Modifiche all’orizzonte. «Sul Piano di alienazione – spiega D’Agostino – nei prossimi giorni andremo a fare delle valutazioni aggiornate e come ho detto anche in Consiglio comunale faremo un piano che rispetto a quello approvato nell’anno trascorso sarà frutto di una maggiore collaborazione ed anzi riteniamo importante ed auspicabile che si possa avere una visione condivisa delle scelte da attuare. È del tutto evidente che il precedente piano di alienazione giunto in aula consiliare a dicembre era un punto di partenza per riorganizzare un settore così importante e non si trattava di un piano blindato. Si possono fare delle modifiche».

Il destino incerto del Capalc. Il Comune di Taormina al momento ha deciso di “sacrificare” il Capalc di contrada S.Antonio per arrivare ad un altro immobile di rilievo che potrebbe essere la sede delle Suore Francescane Missionarie di Maria (c’è l’offerta all’Istituto religioso per prenderlo in affitto per 6 mesi), che in queste settimane viene ritenuta come la soluzione più plausibile per la nuova destinazione degli studenti della scuola “Ugo Foscolo”. Ma se da un lato vi è una certa convergenza sull’opportunità di reperire una potenziale sede scolastica sia temporanea (durante i lavori di messa a norma della “Foscolo”) sia definitiva, dall’altro lato la possibile vendita del Capalc e’ stata oggetto di critiche. A contestare questa decisione in particolare il consigliere di opposizione Eugenio Raneri.

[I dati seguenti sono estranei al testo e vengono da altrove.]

Lemma steps_dirty (current schemaVersion : Z)
    (w : list Rollback.MigrateCall) :
  Rollback.lib_Version lib w = (current, true, None) ->
  0 <= current < 2 ^ 63 ->
  0 <= schemaVersion < 2 ^ 63 ->
  let r := Rollback.steps lib schemaVersion w in
  let r0 := Rollback.steps_v0 lib schemaVersion w in
  exists forced forced0,
    hd_error (List.filter Rollback.changes_schema (fst r))
    = Some (Rollback.Force current forced)
    /\ hd_error (List.filter Rollback.changes_schema (fst r0))
       = Some (Rollback.Force current forced0)
    /\ (forced <> None ->
        List.filter Rollback.changes_schema (fst r)
        = [Rollback.Force current forced]
        /\ snd r = Done (Some (Kit ErrMigratorGeneric None forced)))
    /\ (forced0 <> None ->
        List.filter Rollback.changes_schema (fst r0)
        = [Rollback.Force current forced0]
        /\ snd r0 = Done (Some (Kit ErrMigratorGeneric None forced0)))
    /\ (forced = None -> schemaVersion = 0 ->
        List.filter Rollback.changes_schema (fst r)
        = [Rollback.Force current None]
        /\ snd r = Done (Some (Withf ErrMigratorGeneric
                                 "desired schema version %d ahead of current one %d"
                                 [-1; current])))
    /\ (forced = None -> 0 < schemaVersion <= current ->
        exists moved,
          List.filter Rollback.changes_schema (fst r)
          = [Rollback.Force current None;
             if schemaVersion - 1 =? 0 then Rollback.Down moved
             else Rollback.Migrate (schemaVersion - 1) moved]
          /\ snd r = Done (option_map
                             (fun _ => Kit ErrMigratorGeneric None moved)
                             moved))
    /\ (forced0 = None -> schemaVersion = current ->
        List.filter Rollback.changes_schema (fst r0)
        = [Rollback.Force current None]
        /\ snd r0 = Done None)
    /\ (forced0 = None -> schemaVersion < current ->
        exists moved0,
          List.filter Rollback.changes_schema (fst r0)
          = [Rollback.Force current None;
             Rollback.Migrate schemaVersion moved0]
          /\ snd r0 = Done (option_map
                              (fun _ => Kit ErrMigratorGeneric None moved0)
                              moved0)).
Proof.
  intros Hversion Hc Hv r r0. subst r r0.
  unfold Rollback.steps, Rollback.steps_v0, Rollback.log.
  rewrite !Calls_bind_call. rewrite Hversion. cbn [fst snd].
  rewrite !Calls_bind_call. cbn [fst snd]. rewrite ?Calls_bind_call.
  cbn [fst snd]. rewrite (int_id current) by lia.
  match goal with
  | |- context [Rollback.lib_Force lib
                  ((w ++ ?a) ++
                   [Rollback.Infof
                      "Current schema version %d is dirty, setting desired to last version"
                      ?args]) current] =>
      set (h := (w ++ a) ++
                [Rollback.Infof
                   "Current schema version %d is dirty, setting desired to last version"
                   args]);
      set (forced := Rollback.lib_Force lib h current)
  end.
  match goal with
  | |- context [Rollback.lib_Force lib
                  ((w ++ ?a) ++
                   [Rollback.Infof
                      "Current schema version %d is dirty, ignoring" ?args])
                  current] =>
      set (h0 := (w ++ a) ++
                 [Rollback.Infof
                    "Current schema version %d is dirty, ignoring" args]);
      set (forced0 := Rollback.lib_Force lib h0 current)
  end.
  exists forced, forced0.
  split; [reflexivity|]. split; [reflexivity|].
  split; [|split; [|split; [|split; [|split]]]].
  - intros Hfailed. destruct forced as [f|]; [|now contradiction Hfailed].
    split; reflexivity.
  - intros Hfailed. destruct forced0 as [f|]; [|now contradiction Hfailed].
    split; reflexivity.
  - intros -> ->. unfold Rollback.target.
    replace (GoInt.uint (GoInt.int (0 - 1))) with 18446744073709551615
      by (vm_compute; reflexivity).
    replace (GoInt.int (0 - 1)) with (-1) by (vm_compute; reflexivity).
    destruct (Z.eqb_spec current 18446744073709551615); [lia|].
    destruct (Z.ltb_spec current 18446744073709551615); [|lia].
    split; reflexivity.
  - intros -> Hrange.
    rewrite (int_id (schemaVersion - 1)) by lia.
    destruct (target_in_range current (schemaVersion - 1)
                (h ++ [Rollback.Force current None]) Hc ltac:(lia))
      as (_ & _ & Hbehind).
    destruct (Hbehind ltac:(lia)) as (moved & _ & Hf & _ & _ & Ho & _).
    exists moved.
    destruct (Rollback.target lib current (schemaVersion - 1) _) as [evs o].
    cbn [fst snd List.filter Rollback.changes_schema] in *.
    rewrite Hf. split; [reflexivity|exact Ho].
  - intros -> ->.
    destruct (target_in_range current current
                (h0 ++ [Rollback.Force current None]) Hc Hc)
      as (Hsame & _ & _).
    destruct (Hsame eq_refl) as [Hr Hr0]. rewrite Hr0, Hr.
    split; reflexivity.
  - intros -> Hbehind.
    destruct (target_in_range current schemaVersion
                (h0 ++ [Rollback.Force current None]) Hc Hv)
      as (_ & _ & Hb).
    destruct (Hb Hbehind) as (_ & moved0 & _ & Hf0 & _ & _ & Ho0).
    exists moved0.
    destruct (Rollback.target_v0 lib current schemaVersion _) as [evs o].
    cbn [fst snd List.filter Rollback.changes_schema] in *.
    rewrite Hf0. split; [reflexivity|exact Ho0].
Qed.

L’operazione Suore. «Sul Capalc – ha detto D’Agostino – anch’io mi sorprendo di fronte a certe valutazioni e mi chiedo a 22 milioni chi potrebbe mai comprarlo nelle condizioni attuali, ma c’è una perizia di cui tenere conto. C’è una perizia, fa fede quella e va rispettata. E abbiamo l’obbligo di guardare al futuro. Stiamo valutando la possibile acquisizione in affitto delle Suore e stiamo quindi verificando l’opportunità di individuare un nuovo plesso scolastico che possa essere più moderno e funzionale per gli studenti delle medie ed elementari e se c’è una possibilità di acquisire mediante la vendita del Capalc un altro immobile, è una ipotesi da valutare». Già nelle prossime settimane potrebbe quindi nuovamente riproporsi in Consiglio il dibattito sul patrimonio di Palazzo dei Giurati.